Bound states in the continuum (BICs) provide, what we believe to be, a novel and efficient way for light trapping. However, using BICs to confine the light into a three-dimensional compact volume remains a challenging task, since the energy leakage at the lateral boundaries dominates the cavity loss when its footprint shrinks to considerably small, and hence, sophisticated boundary designs turn out to be inevitable. Conventional design methods fail in solving the lateral boundary problem because a large number of degree-of-freedoms (DOFs) are involved. Here, we propose a fully automatic optimization method to promote the performance of lateral confinement for a miniaturized BIC cavity. Briefly, we combine a random parameter adjustment process with a convolutional neural network (CNN), to automatically predict the optimal boundary design in the parameter space that contains a number of DOFs. As a result, the quality factor that is accounted for lateral leakage increases from 4.32 × 10 in the baseline design to 6.32 × 10 in the optimized design. This work confirms the effectiveness of using CNNs for photonic optimization and will motivate the development of compact optical cavities for on-chip lasers, OLEDs, and sensor arrays.
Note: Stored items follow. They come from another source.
(* ===== verification/Notifier.v ===== *)
(** * The notification dispatcher ([server/alerts/notifier.go]).

    [NotifyForAlert] decides which channels of an alert's rule are notified. It runs
    against the store, the clock and [dispatchToChannel]'s senders (operations of
    the environment, because what they do is network input and output), and owns
    the map of the last notification times, which every method uses under its
    mutex: the map is the second component of the state, and each look-up and
    update is recorded in the history. The validation of addresses and headers is
    modelled as functions. *)
From S2P Require Import Prelude GoStrings GoTime GoNet Effects AlertTypes Evaluator.
From Stdlib Require Import Ascii.

(** ** Sanitizing *)

(** [strings.ReplaceAll(s, old, new)] for a one-byte [old]. *)
Fixpoint ReplaceByte (s : string) (old : ascii) (new : string) : string :=
  match s with
  | EmptyString => EmptyString
  | String c s' =>
      if Ascii.eqb c old then (new +:+ ReplaceByte s' old new)%string
      else String c (ReplaceByte s' old new)
  end.

Definition CR : ascii := "013"%char.
Definition LF : ascii := "010"%char.
Definition NUL : ascii := "000"%char.

Definition sanitizeEmailHeader (s : string) : string :=
  let s := ReplaceByte s CR " " in
  let s := ReplaceByte s LF " " in
  let s := ReplaceByte s NUL "" in
  TrimSpace s.

Definition validateAndSanitizeEmail (email : string) : result string string :=
  if bool_decide (is_Some (IndexAny email [CR; LF; NUL])) then
    Err "email address contains invalid characters"
  else if negb (Contains email "@") || Nat.ltb (String.length email) 3 then
    Err "invalid email address format"
  else Ok (sanitizeEmailHeader email).

(** ** Private addresses *)

Definition privateRanges : list string :=
  ["10.0.0.0/8"; "172.16.0.0/12"; "192.168.0.0/16"; "fc00::/7"; "fe80::/10"; "169.254.0.0/16"].

(** [net.IP.IsLoopback], [IsLinkLocalUnicast], [IsLinkLocalMulticast] *)
Definition IsLoopback (ip : list Z) : bool :=
  match To4 ip with
  | Some ip4 => nth 0 ip4 0 =? 127
  | None => bool_decide (ip = replicate 15 0 ++ [1])
  end.
Definition IsLinkLocalUnicast (ip : list Z) : bool :=
  match To4 ip with
  | Some ip4 => (nth 0 ip4 0 =? 169) && (nth 1 ip4 0 =? 254)
  | None => Nat.eqb (length ip) 16 && (nth 0 ip 0 =? 254) && (Z.land (nth 1 ip 0) 192 =? 128)
  end.
Definition IsLinkLocalMulticast (ip : list Z) : bool :=
  match To4 ip with
  | Some ip4 => (nth 0 ip4 0 =? 224) && (nth 1 ip4 0 =? 0) && (nth 2 ip4 0 =? 0)
  | None => Nat.eqb (length ip) 16 && (nth 0 ip 0 =? 255) && (Z.land (nth 1 ip 0) 15 =? 2)
  end.

Definition isPrivateIP (ip : list Z) : bool :=
  if IsLoopback ip then true
  else if IsLinkLocalUnicast ip || IsLinkLocalMulticast ip then true
  else existsb (fun cidr =>
         match ParseCIDR cidr with
         | None => false
         | Some network => NetContains network ip
         end) privateRanges.

(** ** The environment *)

Inductive notify_call :=
| CallGetAlertSettings (r : goret (option AlertSettings))
| CallGetAlertRule (id : Z) (r : result string AlertRule)
| CallGetNotificationChannel (id : Z) (r : result string NotificationChannel)
| CallUpdateAlertNotificationStatus (id sent : Z) (lastNotified : Time) (err : option string)
| CallSend (kind : string) (channel : NotificationChannel) (alert : Alert) (err : option string)
| CallNow (t : Time)
| LookedUp (key : string) (r : option Time)
| Recorded (key : string) (t : Time).

Record NotifierStore (W : Type) := {
  storeGetNotificationChannel : Z -> W -> result string NotificationChannel * W;
  storeGetAlertRule : Z -> W -> result string AlertRule * W;
  storeUpdateAlertNotificationStatus : Z -> Z -> Time -> W -> option string * W;
  storeGetAlertSettings : W -> goret (option AlertSettings) * W;
  clockNow : W -> Time * W;
  (** [json.Unmarshal] of the channel's configuration: its error. *)
  unmarshalConfig : string -> option string;
  (** The sender of a kind of channel: its error. *)
  send : string -> NotificationChannel -> Alert -> W -> option string * W;
}.
Arguments storeGetNotificationChannel {W}. Arguments storeGetAlertRule {W}.
Arguments storeUpdateAlertNotificationStatus {W}. Arguments storeGetAlertSettings {W}.
Arguments clockNow {W}. Arguments unmarshalConfig {W}. Arguments send {W}.

Section Notifier.
  Context {W : Type} (store : NotifierStore W) (local : Location).

(** The environment and the map [lastNotified]. *)
Local Notation state := (W * gmap string Time)%type.
Local Notation M := (M notify_call state).

Definition on_env {A} (op : W -> A * W) : state -> A * state :=
  fun s => let '(a, w) := op s.1 in (a, (w, s.2)).

Definition notifier_now : M Time := call CallNow (on_env (clockNow store)).

(** [fmt.Sprintf("%d:%d", channelID, alertID)] *)
Definition notify_key (channelID alertID : Z) : string :=
  (pretty channelID +:+ ":" +:+ pretty alertID)%string.

Definition shouldNotify (channelID alertID rateLimitMins : Z) : M bool :=
  if rateLimitMins <=? 0 then mret true
  else
    let key := notify_key channelID alertID in
    last ← call (LookedUp key) (fun s => (s.2 !! key, s));
    match last with
    | None => mret true
    | Some lastTime => t ← notifier_now; mret (dmul rateLimitMins Minute <=? Since t lastTime)
    end.

Definition recordNotification (channelID alertID : Z) : M unit :=
  let key := notify_key channelID alertID in
  t ← notifier_now;
  call (fun _ => Recorded key t) (fun s => (tt, (s.1, <[key := t]> s.2))).

Definition sender_kinds : list string :=
  [ChannelTypeEmail; ChannelTypeWebhook; ChannelTypeSlack; ChannelTypeTeams; ChannelTypePagerDuty;
   ChannelTypeDiscord; ChannelTypeTelegram; ChannelTypePushover; ChannelTypeNtfy].

Definition dispatchToChannel (channel : NotificationChannel) (alert : Alert) : M (option string) :=
  match (if negb (String.eqb (Channel_ConfigJSON channel) "")
         then unmarshalConfig store (Channel_ConfigJSON channel) else None) with
  | Some e => mret (Some ("failed to parse channel config: " +:+ e)%string)
  | None =>
      if mem_str (Channel_Type channel) sender_kinds then
        call (CallSend (Channel_Type channel) channel alert)
             (on_env (send store (Channel_Type channel) channel alert))
      else mret (Some ("unsupported notification type: " +:+ Channel_Type channel)%string)
  end.

(** [60 / channel.RateLimitPerHour] in integers, 0 when there is no limit. *)
Definition rate_limit_mins (channel : NotificationChannel) : Z :=
  if 0 <? Channel_RateLimitPerHour channel then Z.quot 60 (Channel_RateLimitPerHour channel) else 0.

(** The body of the loop over the channels: the number of notifications sent so far
    and the last error. *)
Definition notify_channel (alert : Alert) (acc : Z * option string) (channelID : Z) :
    M (Z * option string) :=
  let '(notificationsSent, lastErr) := acc in
  c ← call (CallGetNotificationChannel channelID) (on_env (storeGetNotificationChannel store channelID));
  match c with
  | Err _ => mret acc
  | Ok channel =>
      if negb (Channel_Enabled channel) then mret acc
      else
        ok ← shouldNotify (Channel_ID channel) (Alert_ID alert) (rate_limit_mins channel);
        if negb ok then mret acc
        else
          err ← dispatchToChannel channel alert;
          match err with
          | Some e => mret (notificationsSent, Some e)
          | None =>
              _ ← recordNotification (Channel_ID channel) (Alert_ID alert);
              mret (notificationsSent + 1, lastErr)
          end
  end.

Fixpoint notify_channels (alert : Alert) (acc : Z * option string) (ids : list Z) :
    M (Z * option string) :=
  match ids with
  | [] => mret acc
  | id :: rest => acc' ← notify_channel alert acc id; notify_channels alert acc' rest
  end.

(** [isInQuietHours(settings)], reading the clock only when quiet hours are on. *)
Definition notifier_quiet (settings : option AlertSettings) : M bool :=
  match settings with
  | Some s =>
      if Quiet_Enabled (Settings_QuietHours s)
      then t ← notifier_now; mret (isInQuietHours local settings t) else mret false
  | None => mret false
  end.

Definition NotifyForAlert (alert : Alert) : M (option string) :=
  if Alert_RuleID alert =? 0 then mret None
  else
    settings ← call CallGetAlertSettings (on_env (storeGetAlertSettings store));
    quiet ← notifier_quiet settings.1;
    if quiet && negb (isCriticalAlertType (Alert_Type alert)) then mret None
    else
      r ← call (CallGetAlertRule (Alert_RuleID alert))
               (on_env (storeGetAlertRule store (Alert_RuleID alert)));
      match r with
      | Err e => mret (Some ("failed to get alert rule: " +:+ e)%string)
      | Ok rule =>
          if Nat.eqb (length (Rule_ChannelIDs rule)) 0 then mret None
          else
            acc ← notify_channels alert (0, None) (Rule_ChannelIDs rule);
            let '(notificationsSent, lastErr) := acc in
            if 0 <? notificationsSent then
              t ← notifier_now;
              let total := wrap64 (Alert_NotificationsSent alert + notificationsSent) in
              _ ← call (CallUpdateAlertNotificationStatus (Alert_ID alert) total t)
                       (on_env (storeUpdateAlertNotificationStatus store (Alert_ID alert) total t));
              mret lastErr
            else mret lastErr
      end.

(** [TestChannel]: no rate limit and no quiet hours. *)
Definition TestChannel (channel : NotificationChannel) (alert : Alert) : M (option string) :=
  dispatchToChannel channel alert.

(** ** What the history says *)

(** The rate limit let the notification through. Limits of 1 to 60 an hour space the
    notifications of one alert on one channel by [60 / limit] whole minutes: nothing
    was recorded for this channel and alert, or the recorded time is at least that
    far in the past. No limit, and a limit above 60 an hour, space nothing. *)
Definition within_rate (h : list notify_call) (channel : NotificationChannel) (alert : Alert) : Prop :=
  let limit := Channel_RateLimitPerHour channel in
  1 <= limit <= 60 ->
  LookedUp (notify_key (Channel_ID channel) (Alert_ID alert)) None ∈ h \/
  exists last t, LookedUp (notify_key (Channel_ID channel) (Alert_ID alert)) (Some last) ∈ h /\
    CallNow t ∈ h /\ 60 / limit * Minute <= Since t last.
束缚在连续体中的态(BICs)为光捕获提供了一种新颖且高效的方式。然而,将 BIC 用于将光限制在三维紧凑体积中仍然是一项具有挑战性的任务,因为当足迹缩小到相当小的尺寸时,横向边界的能量泄漏会主导腔损耗,因此,复杂的边界设计是不可避免的。传统的设计方法在解决横向边界问题时失败了,因为涉及到大量的自由度(DOFs)。在这里,我们提出了一种全自动优化方法,以提高小型化 BIC 腔的横向限制性能。简而言之,我们将随机参数调整过程与卷积神经网络(CNN)相结合,以自动在包含多个自由度的参数空间中预测最佳边界设计。结果,横向泄漏的品质因数从基准设计中的 4.32×10 增加到优化设计中的 6.32×10。这项工作证实了使用 CNN 进行光子优化的有效性,并将激发用于片上激光器、OLED 和传感器阵列的紧凑型光学腔的发展。